Die Ernennung des Direktors von CWGH, Itai Rusike, in das Public Health Beratungskomitee beim Gesundheitsminister 2010 legt nahe, dass ihre Strategie im Einsatz für die Gesundheitsrechte aufzugehen scheint.
El Salvador
Im kleinsten Staat der mittelamerikanischen Landbrücke zwischen den großen Nachbarn im Norden und Süden passiert weitgehend unbeachtet Erstaunliches: Erstmals nach dem Ende des Bürgerkriegs 1992 hat die linke FMLN 2009 die 20 Jahre lang regierende rechtsextreme ARENA-Partei abgelöst und ein ambitioniertes Programm für einen sozialen Umbau des Landes begonnen. Ein Kernstück ist die Gesundheitsreform, die nicht nur auf eine gute Gesundheitsversorgung für alle unabhängig von ihren finanziellen Möglichkeiten zielt, sondern auch die Mitwirkung der Menschen selbst an den Entscheidungen fördert.
Kein Wunder, denn Aktivisten des People’s Health Movement in El Salvador sind in wichtige Posten im Gesundheitsministerium aufgestiegen und versuchen nun, ihre Ideen, die schon zu Zeiten des Bürgerkriegs in den „befreiten Zonen“ des Landes entwickelt wurden, landesweit umzusetzen. Der medico-Partner „Bürgerallianz gegen die Privatisierung der Gesundheit“ (ACCPS), ein Netzwerk engagierter Nichtregierungsorganisationen im Gesundheitsbereich, kämpfte schon seit 2002 aktiv gegen die Pläne der rechten Regierung zur Privatisierung der nationalen Sozialversicherung und wirkt seit dem Regierungswechsel in einem Nationalen Gesundheitsforum kritisch-solidarisch an der Gestaltung der Gesundheitsreform mit.
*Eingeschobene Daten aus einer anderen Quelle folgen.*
(** What one pass leaves behind: the state stays well formed, the batch only
    grows, and by well-formed events. *)
Definition pass_ok (lim : Limits) (out : list Event) (st' : State) (out' : list Event) : Prop :=
  state_wf lim st' /\ exists evs, out' = out ++ evs /\ Forall (event_wf lim) evs.

Lemma pass_ok_same lim out st : state_wf lim st -> pass_ok lim out st out.
Proof. intros H. split; [done |]. exists []. by rewrite app_nil_r. Qed.

Lemma pass_ok_snoc lim out st ev :
  state_wf lim st -> event_wf lim ev -> pass_ok lim out st (out ++ [ev]).
Proof. intros H He. split; [done |]. exists [ev]. by repeat constructor. Qed.

#[export] Hint Resolve pass_ok_same pass_ok_snoc : nats.

Lemma feed_line_ok src lim out :
  match feed_line src lim out with
  | Return _ st' _ out' | Continue st' _ out' => pass_ok lim out st' out'
  end.
Proof.
  unfold feed_line.
  case_bool_decide; [by apply pass_ok_same |].
  destruct (find_crlf src) as [i |]; [| destruct (_ >? _)%Z; by apply pass_ok_same].
  destruct (Z.of_nat i >? max_control_line lim)%Z; [by apply pass_ok_same |].
  destruct (parse_line _ lim) as [[ev | s r h n hp] | e] eqn:E; [| | by apply pass_ok_same].
  - apply parse_line_wf in E. case_bool_decide; by apply pass_ok_snoc.
  - apply parse_line_wf in E.
    assert (state_wf lim (Body s r h n hp parts_new)).
    { split; [done |]. split; [apply parts_wf_new |]. simpl. by destruct E as [? _]; lia. }
    destruct hp; [by apply pass_ok_snoc | by apply pass_ok_same].
Qed.

Lemma body_take_wf n p src p' src' :
  body_take n p src = (p', src') -> parts_wf p -> (got p <= n)%Z -> parts_wf p' /\ (got p' <= n)%Z.
Proof.
  intros (b & -> & Hp & Hb)%body_take_app Hwf Hn.
  destruct Hp as [[-> ->] | [-> _]]; [done |].
  split; [by apply parts_wf_push |]. rewrite got_push. pose proof (blen_nonneg (b ++ src')). lia.
Qed.

Lemma feed_body_ok s r h n hp p src lim out :
  state_wf lim (Body s r h n hp p) ->
  match feed_body s r h n hp p src out with
  | Return _ st' _ out' | Continue st' _ out' => pass_ok lim out st' out'
  end.
Proof.
  intros (Hpub & Hp & Hle). unfold feed_body.
  destruct (body_take n p src) as [p' src'] eqn:Ht.
  apply body_take_wf in Ht as [Hp' Hle']; [| done..].
  assert (Hst : state_wf lim (Body s r h n hp p')) by done.
  assert (Hho : state_wf lim (hoist (Body s r h n hp p'))).
  { rewrite hoist_eq. split; [done |]. rewrite got_hoist. auto with nats. }
  unfold body_decide, hpub_frame_error.
  destruct (got p' <? n)%Z eqn:E; [by apply pass_ok_same |]. bool_to_prop.
  assert (He : event_wf lim (EvPublish s r h (blen (take_body p')) (take_body p') hp)).
  { split; [done |]. replace (blen (take_body p')) with n; [done |].
    rewrite blen_take_body. unfold parts_wf in Hp'. lia. }
  destruct src' as [| c0 [| c1 src']]; repeat case_bool_decide; destruct hp;
    first [by apply pass_ok_same | by apply pass_ok_snoc].
Qed.

Lemma feed_pass_ok st src lim out :
  state_wf lim st ->
  match feed_pass st src lim out with
  | Return _ st' _ out' | Continue st' _ out' => pass_ok lim out st' out'
  end.
Proof. destruct st; simpl; [intros _; apply feed_line_ok | apply feed_body_ok]. Qed.

Lemma feed_into_ok lim : forall st src out r st' src' out',
  state_wf lim st -> feed_into st src lim out = Some (r, st', src', out') ->
  pass_ok lim out st' out'.
Proof.
  intros st src out. pattern st, src, out. apply (feed_into_ind lim). clear st src out.
  intros st src out IH r st' src' out' Hwf. rewrite feed_into_unfold.
  pose proof (feed_pass_ok st src lim out Hwf) as Hok.
  destruct (feed_pass st src lim out) as [st1 src1 out1 | r1 st1 src1 out1]; [| by intros [= <- <- <- <-]].
  intros H. destruct Hok as (Hwf1 & evs & -> & Hevs).
  destruct (IH st1 src1 (out ++ evs) eq_refl _ _ _ _ Hwf1 H) as (Hwf' & evs' & -> & Hevs').
  split; [done |]. exists (evs ++ evs'). rewrite <- (assoc_L (++)). split; [done |].
  by apply Forall_app.
Qed.

(** ** Bodies in pieces *)

(** What [take_body] returns for a body taken in the pieces [ps]. *)
Definition pieces_body (ps : list bytes) : bytes :=
  if Nat.even (length ps) then concat ps
  else default [] (last ps) ++ concat (removelast ps).

(** [p] holds the pieces [ps]: [first] and [rest] as [Parts::push] leaves them. *)
Definition holds_pieces (p : Parts) (ps : list bytes) : Prop :=
  (if Nat.even (length ps) then first p = None /\ rest p = ps
   else first p = last ps /\ rest p = removelast ps) /\
  got p = blen (concat ps).

Lemma holds_pieces_new : holds_pieces parts_new [].
Proof. done. Qed.

Lemma holds_pieces_push p ps b : holds_pieces p ps -> holds_pieces (parts_push p b) (ps ++ [b]).
Proof.
  intros [IH Hg]. split.
  2: { rewrite got_push, Hg, concat_app. simpl. by rewrite app_nil_r, blen_app. }
  rewrite length_app, Nat.add_1_r, Nat.even_succ, <- Nat.negb_even.
  destruct (Nat.even (length ps)) eqn:Hev; simpl negb; cbn match.
  - destruct IH as [Hf Hr]. unfold parts_push. rewrite Hf. simpl.
    by rewrite last_snoc, removelast_last.
  - destruct IH as [Hf Hr]. destruct ps as [| q ps _] using rev_ind; [done |].
    rewrite last_snoc in Hf. unfold parts_push. rewrite Hf. simpl.
    by rewrite Hr, removelast_last.
Qed.

Lemma holds_pieces_hoist p ps : holds_pieces p ps -> holds_pieces (parts_hoist p) ps.
Proof. rewrite parts_hoist_eq. by destruct (fresh p). Qed.

#[export] Hint Resolve holds_pieces_new holds_pieces_push holds_pieces_hoist : nats.

Lemma take_body_pieces p ps : holds_pieces p ps -> take_body p = pieces_body ps.
Proof.
  intros [H _]. rewrite take_body_perm. unfold pieces_body.
  destruct (Nat.even (length ps)); destruct H as [-> ->]; [done |]. by destruct (last ps).
Qed.

(** ** Properties *)

(** C17: [feed_into] always returns: its loop ends for every parser state and every
    buffer.  The state it leaves is well formed if the one it found was, the batch
    it was given is only extended, and every event it adds is well formed: a
    publish carries exactly the declared number of bytes, which is within
    [max_payload] and holds the declared header block, and a plain [PUB] declares
    no headers; the limit of an [UNSUB] is -1 or a number below 10^9. *)
Theorem feed_into_total_wf st src lim out :
  state_wf lim st ->
  exists r st' src' evs,
    feed_into st src lim out = Some (r, st', src', out ++ evs) /\
    state_wf lim st' /\ Forall (event_wf lim) evs.
Proof.
  intros Hwf. destruct (feed_into_some st src lim out) as [[[[r st'] src'] out'] H].
  destruct (feed_into_ok _ _ _ _ _ _ _ _ Hwf H) as (Hwf' & evs & -> & Hevs). eauto 10.
Qed.

Lemma feed_into_total_wf_witness :
  state_wf default_limits Line /\
  exists r st' src' evs,
    feed_into Line (bs "PUB a 2" ++ [x0d; x0a] ++ bs "h") default_limits [] = Some (r, st', src', [] ++ evs) /\
    state_wf default_limits st' /\ Forall (event_wf default_limits) evs.
Proof. split; [exact I |]. apply (feed_into_total_wf Line). exact I. Defined.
Die Pläne sind ambitioniert: Integrierte Gesundheitsdienste (ECOS) mit Ärzten, Pflegepersonal und Gesundheitspromotoren sollen nicht nur kurative Hilfe im Krankheitsfall geben, sondern auch Gesundheitsbildung und Vorsorge leisten. Als fünfköpfige Teams sind sie für die Grundversorgung von je ca. 600 Familien in ländlichen Gebieten bzw. 1.800 Familien im städtischen Raum zuständig, ergänzt um spezialisierte Fachärzte-Teams für spezielle und seltenere Gesundheitsprobleme. 450 dieser Teams sind seit Ende 2010 eingerichtet worden und gewährleisten seither in den marginalisierten Gemeinden El Salvadors eine Basisgesundheitsversorgung. Zusätzlich wurden lokale Gesundheitskomitees aus gewählten Delegierten der Gemeinden eingerichtet, die von der Allianz fortgebildet werden. Aufgrund ihrer guten Ortskenntnis liefern sie den ECOS wertvolle Hinweise über Gesundheitsprobleme und weisen die Verantwortlichen auf Defizite in der konkreten Umsetzung der Reform hin.
Mit medico-Unterstützung ermöglichen unsere Partner in Indien, Simbabwe und El Salvador eine Partizipation für Gesundheit, die nicht bei der Mitsprache im lokalen Gesundheitszentrum aufhört, sondern auf eine Veränderung gesellschaftlicher Verhältnisse zielt.